Cómo abordar emocionalmente la frustración

Los niños y los jóvenes necesitan sentir que sus padres los apoyan incondicionalmente. Resaltar sus esfuerzos y progresos, por pequeños que sean, puede motivarlos a seguir intentando. Ayuda a tu hijo a ver los suspensos como un desafío, no como un fracaso definitivo.

Parte de nuestro acompañamiento es centrarse en enseñar a los hijos a superar las dificultades es una habilidad vital. Explicarles que todos enfrentamos obstáculos y que lo importante es cómo respondemos a ellos. El desarrollo de la resiliencia les ayudará a superar futuros desafíos con mayor confianza.

Pero claro, ¿cómo vamos a hacerlo si nosotros no somos capaces de gestionar nuestra propia frustración al ver que los hijos no cumplen con nuestras expectativas?

Aquí toca reflexionar sobre dichas expectativas a nivel académico. ¿Son realistas y alcanzables? ¿Están basadas en nuestras propias experiencias o en lo que consideramos que es lo mejor para un hijo?

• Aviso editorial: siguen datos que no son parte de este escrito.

(** ** The encoder *)

Section Encode.
Context (spare : bytes -> bytes) (Quote : bytes -> string) (escapeHTML : bool) (p : plan) (ep : programs).
(** The order a map is iterated in. *)
Context (iterate : gmap map_key gval -> list (map_key * gval)).

Definition put_string (s dst : bytes) : enc := plain_call (appendEncodedJSONString dst (spare dst) false s escapeHTML).
Definition put_int (z : Z) (dst : bytes) : enc := let* d := plain_call (appendCompactInt (spare dst) z) in Ok (dst ++ d).
Definition put_uint (z : Z) (dst : bytes) : enc := let* d := plain_call (appendCompactUint (spare dst) z) in Ok (dst ++ d).
Definition put_comma_int (z : Z) (dst : bytes) : enc := let* d := plain_call (appendCommaCompactInt (spare dst) z) in Ok (dst ++ d).
Definition put_comma_uint (z : Z) (dst : bytes) : enc := let* d := plain_call (appendCommaCompactUint (spare dst) z) in Ok (dst ++ d).
Definition put_bool (b : bool) (dst : bytes) : enc := Ok (dst ++ (if b then lit_true else lit_false)).

Definition encodeNumberLiteral (literal dst : bytes) : enc :=
  let literal := if (length literal =? 0)%nat then ["0"%ch] else literal in
  if negb (validNumber literal) then encode_error (String.append "invalid number literal " (Quote literal))
  else Ok (dst ++ literal).

(** The reads and appends the field dispatches and [encodeKind] share. *)
Definition encode_bool (v : gval) (dst : bytes) : enc := let* b := as_bool v in put_bool b dst.
Definition encode_string (v : gval) (dst : bytes) : enc := let* s := as_string v in put_string s dst.
Definition encode_number (v : gval) (dst : bytes) : enc := let* s := as_string v in encodeNumberLiteral s dst.
Definition encode_int (v : gval) (dst : bytes) : enc := let* z := as_int v in put_int z dst.
Definition encode_uint (v : gval) (dst : bytes) : enc := let* z := as_uint v in put_uint z dst.

(** The opening bracket written over the comma of the first element. *)
Definition overwrite (dst : bytes) (start : nat) (c : Z) : enc :=
  if (start <? length dst)%nat then Ok (<[start := c]> dst) else Panic.

Definition at_index (index : nat) (r : enc) : enc := map_err (fun e => prependEncodePathIndex e (Z.of_nat index)) r.

(** An error of the field at an index of [encPaths]. *)
Definition at_field (paths : list bytes) (i : nat) (r : enc) : enc :=
  match r with
  | Err e => match paths !! i with Some name => Err (prependEncodePathField e name) | None => Panic end
  | _ => r
  end.

Definition appendSimpleFieldName (packed : bytes) (f : typedEncField) (dst : bytes) : enc :=
  if (ef_nameLen f =? 0)%nat || (length (spare dst) <? 16)%nat then Ok (dst ++ ef_name f)
  else
    let block := slice packed (ef_nameBlock f * 16) (ef_nameBlock f * 16 + 16) in
    if (length block <? 16)%nat then Panic else Ok (dst ++ take (Nat.min (ef_nameLen f) 16) block).

Section Body.
(** The encoder of a node, at a depth and a pointer run. *)
Context (rec : Z -> Z -> nat -> gval -> bytes -> enc).
Context (depth ptrRun : Z).

(** *** Structs *)

(** At the depth of the fields. *)
Definition encodeStructFieldValue (f : typedEncField) (v : gval) (dst : bytes) : enc :=
  match ef_op f with
  | Some typedOpBool => encode_bool v dst
  | Some typedOpString => encode_string v dst
  | Some typedOpNumber => encode_number v dst
  | Some (typedOpInt _) => encode_int v dst
  | Some (typedOpUint _) => encode_uint v dst
  | _ => rec depth ptrRun (ef_node f) v dst
  end.

(** A pair of fields, the second of them behind its name. *)
Definition encode_pair (program : typedEncodeProgram) (i : nat) (first second : typedEncField) (x y : gval) (dst : bytes) : enc :=
  let name := appendSimpleFieldName (encNameData program) second in
  let fail := at_field (encPaths program) in
  match ef_pairOp first with
  | typedEncPairStringString => let* dst := encode_string x dst in let* dst := name dst in encode_string y dst
  | typedEncPairSliceInt64 =>
    let* dst := fail i (rec depth ptrRun (ef_node first) x dst) in let* dst := name dst in encode_int y dst
  | typedEncPairMapMap =>
    let* dst := fail i (rec depth ptrRun (ef_node first) x dst) in
    let* dst := name dst in fail (S i) (rec depth ptrRun (ef_node second) y dst)
  | typedEncPairInt64Bool => let* dst := encode_int x dst in let* dst := name dst in encode_bool y dst
  | typedEncPairInt64Int64 => let* dst := encode_int x dst in let* dst := name dst in encode_int y dst
  | typedEncPairStringInt64 => let* dst := encode_string x dst in let* dst := name dst in encode_int y dst
  | typedEncPairInt64String => let* dst := encode_int x dst in let* dst := name dst in encode_string y dst
  | typedEncPairFallback =>
    let* dst := fail i (encodeStructFieldValue first x dst) in
    let* dst := name dst in fail (S i) (encodeStructFieldValue second y dst)
  end.

Fixpoint encode_pairs (program : typedEncodeProgram) (i : nat) (fields : list typedEncField) (v : gval) (dst : bytes) : enc :=
  match fields with
  | first :: second :: fields =>
    let* dst := appendSimpleFieldName (encNameData program) first dst in
    let* x := source_at (ef_offset first) v in
    let* y := source_at (ef_offset second) v in
    let* dst := encode_pair program i first second x y dst in
    encode_pairs program (S (S i)) fields v dst
  | [field] =>
    let* dst := appendSimpleFieldName (encNameData program) field dst in
    let* x := source_at (ef_offset field) v in
    match ef_op field with
    | Some typedOpString => encode_string x dst
    | Some (typedOpInt 64) => encode_int x dst
    | Some typedOpBool => encode_bool x dst
    | _ => at_field (encPaths program) i (encodeStructFieldValue field x dst)
    end
  | [] => Ok dst
  end.

Definition encodeSimpleStructPairs (program : typedEncodeProgram) (v : gval) (dst : bytes) : enc :=
  let* dst := encode_pairs program 0 (encFields program) v dst in
  if (length (encClose program) =? 1)%nat then Ok (dst ++ ["}"%ch]) else Ok (dst ++ encClose program).

(** The loop of [encodeStruct] over the fields of a record that is not simple. *)
Fixpoint encode_members (s : encStruct) (i : nat) (fields : list typedEncField) (first : bool) (v : gval) (dst : bytes) : enc :=
  match fields with
  | [] => Ok (dst ++ ["}"%ch])
  | f :: fields =>
    let* base :=
    match ef_hop f with
    | None => Ok (Some v)
    | Some h => match es_hops s !! h with Some hops => resolveResetHops hops v | None => Panic end
    end in
    match base with
    | None => encode_members s (S i) fields first v dst
    | Some base =>
      let* x := source_at (ef_offset f) base in
      let* omit := if ef_omitEmpty f || ef_omitZero f then typedValueShouldOmit p f x else Ok false in
      if (omit : bool) then encode_members s (S i) fields first v dst
      else
        let dst := dst ++ (if first then drop 1 (ef_name f) else ef_name f) in
        let* dst := at_field (encPaths (es_program s)) i (encodeStructFieldValue f x dst) in
        encode_members s (S i) fields false v dst
    end
  end.
End Body.

Section Node.
Context (rec : Z -> Z -> nat -> gval -> bytes -> enc).
Context (depth ptrRun : Z).

Definition encodeStruct (n : nat) (v : gval) (dst : bytes) : enc :=
  match program_of ep n with
  | None => Panic
  | Some s =>
    if DefaultMaxDepth <=? depth + encFusedExtra (es_program s) then encode_error too_deep
    else
    let dst := dst ++ ["{"%ch] in
    if encSimple s then encodeSimpleStructPairs rec (depth + 1) ptrRun (es_program s) v dst
    else encode_members rec (depth + 1) ptrRun s 0 (encFields (es_program s)) true v dst
  end.

(** *** Slices and arrays *)

(** A loop with a comma before every element but the first. *)
Fixpoint encode_elements (one : gval -> bytes -> enc) (index : nat) (l : list gval) (dst : bytes) : enc :=
  match l with
  | [] => Ok (dst ++ ["]"%ch])
  | x :: l =>
    let dst := if (0 <? index)%nat then dst ++ [","%ch] else dst in
    let* dst := at_index index (one x dst) in
    encode_elements one (S index) l dst
  end.

(** A loop whose elements bring their comma. *)
Fixpoint comma_elements (one : gval -> bytes -> enc) (index : nat) (l : list gval) (dst : bytes) : enc :=
  match l with
  | [] => Ok dst
  | x :: l => let* dst := at_index index (one x dst) in comma_elements one (S index) l dst
  end.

A veces, esas expectativas pueden no alinearse con las capacidades, intereses o circunstancias actuales de nuestros hijos.

¡Ojo! Esto no significa conformarse con menos, sino ser flexible y considerar sus intereses y habilidades.

Mi hijo adolescente repite curso, ¿cómo afrontarlo?

Como ya sabes, en Adolescencia positiva abogamos por buscar soluciones respetuosas pero firmes antes que recurrir al castigo. Aquí van algunas ideas que quizá puedan ayudarte de cara al curso que viene:

Rutinas y hábitos de estudio

Crear un ambiente propicio para el estudio en casa es fundamental. Estableced un horario fijo para el estudio y aseguraros de que el lugar de estudio esté libre de distracciones. Puedes ayudar a organizar y supervisar este tiempo, pero es importante que los hijos desarrollen su autonomía.

Consecuencias constructivas

En lugar de castigos punitivos, considera consecuencias que fomenten la responsabilidad y el aprendizaje. Por ejemplo, si tu adolescente no estudia lo suficiente para sus exámenes, una consecuencia podría ser dedicar tiempo adicional a esa materia con la ayuda de un tutor.

Limitar actividades

Si las actividades extracurriculares o el tiempo en dispositivos electrónicos han interferido con el estudio, establecer límites claros puede ser necesario. Eso sí, asegúrate de que estos límites sean razonables y que tu hijo comprende la razón detrás de ellos. No es una cuestión de fuerza ni amenaza, sino de sentido común y acompañamiento.

Consultar con profesionales

Si hay problemas persistentes de aprendizaje o emocionales, no dudes en buscar ayuda profesional. Existen psicólogos educativos, pedagogos y tutores especializados que pueden ofrecer estrategias y apoyo adicionales.

Colaboración con la escuela

Mantener una comunicación abierta y regular con los profesores y el personal de la escuela puede proporcionar información valiosa sobre el progreso y las necesidades del adolescente. Mi recomendación es visitar a su tutor al menos una vez cada trimestre. Trabajar juntos como un equipo aumentará las posibilidades de éxito.

Afrontar los suspensos y la posibilidad de que un hijo repita curso es un desafío, pero también es una oportunidad para crecer y aprender juntos. Con comprensión, apoyo emocional, límites claros y consecuencias constructivas, los padres pueden ayudar a sus hijos a superar estos obstáculos y prepararse para un futuro exitoso.

Recuerda que el proceso educativo es una maratón, no una carrera de velocidad, y cada paso, incluso los más difíciles, contribuyen al crecimiento y desarrollo integral de los adolescentes.